(Collection entries)

□ □ □ □ □

(** * ConvoLyzer: the audio transcription pipeline

    A shallow embedding of the transcription code of the repository:

    - [WhisperService.convertToFloat32Array], [transcribeWithSarvam] and
      [transcribeAudio] of [src/services/AudioAnalysisService.ts];
    - [transcribeWithWhisper] of the Express server;
    - further on, [loadModel], [transcribeLocally] and
      [analyzeTranscription] of the same service file, the
      [/api/transcribe] route and the [numQuestions] validation of the
      server, and [generateInterviewQuestions] of
      [server/question-generator.ts].

    Conventions of the embedding.

    - A JavaScript number that holds a sample, a time or a ratio is an exact
      rational ([Q]); the three non-finite values a division can produce are
      kept apart in [jsnum], so that a division by zero stays visible in the
      model instead of being absorbed by [Qdiv].  Rounding to binary32 or
      binary64 is not modelled there; every concrete run below uses dyadic
      values on which the floating-point operations are exact.  Where the
      rounding decides the answer, the length of the resampled buffer, the
      arithmetic is taken in binary64 ([Binary64], [Resampler64]).
    - A thrown [Error] is a value of [JsError]; a function that can throw
      returns a sum, or runs in the monad [M] below, which also records the
      calls made to the transcription backends.
    - Optional properties of a JSON object are [option] fields; the [||] and
      [?.] operators are written out with JavaScript's truthiness. *)

From Stdlib Require Import String Ascii List Bool.
From Stdlib Require Import ZArith NArith QArith Qround Qabs Qpower.
From Stdlib Require Import Lia Lqa.
From Stdlib Require DecimalString.
From Stdlib Require PrimFloat FloatOps Uint63.
Import ListNotations.

Local Open Scope string_scope.

(* ================================================================= *)
(** ** JavaScript values shared by the services *)

Module Js.

(** A thrown [Error]: its [message], and the two things
    [axios.isAxiosError] and the handler of [transcribeAudio] look at. *)
Record JsError := mkError {
  message : string;
  isAxiosError : bool;
  code : option string;
  response_data_message : option string
}.

(** [new Error(msg)] *)
Definition Error (msg : string) : JsError :=
  {| message := msg; isAxiosError := false;
     code := None; response_data_message := None |}.

(** Truthiness of a string-valued optional property: [undefined], [null]
    and [""] are falsy. *)
Definition truthy_str (o : option string) : option string :=
  match o with
  | Some EmptyString => None
  | Some s => Some s
  | None => None
  end.

(** Truthiness of a number-valued optional property: [undefined] and [0]
    are falsy. *)
Definition truthy_num (o : option Q) : option Q :=
  match o with
  | Some q => if Qeq_bool q 0 then None else Some q
  | None => None
  end.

□ □ □ □ □

Copy range, inclusive: the line holding "A shallow embedding" to the line holding "rounding decides the". Reproduce exactly those lines of the records above and no others.

    A shallow embedding of the transcription code of the repository:

    - [WhisperService.convertToFloat32Array], [transcribeWithSarvam] and
      [transcribeAudio] of [src/services/AudioAnalysisService.ts];
    - [transcribeWithWhisper] of the Express server;
    - further on, [loadModel], [transcribeLocally] and
      [analyzeTranscription] of the same service file, the
      [/api/transcribe] route and the [numQuestions] validation of the
      server, and [generateInterviewQuestions] of
      [server/question-generator.ts].

    Conventions of the embedding.

    - A JavaScript number that holds a sample, a time or a ratio is an exact
      rational ([Q]); the three non-finite values a division can produce are
      kept apart in [jsnum], so that a division by zero stays visible in the
      model instead of being absorbed by [Qdiv].  Rounding to binary32 or
      binary64 is not modelled there; every concrete run below uses dyadic
      values on which the floating-point operations are exact.  Where the
      rounding decides the answer, the length of the resampled buffer, the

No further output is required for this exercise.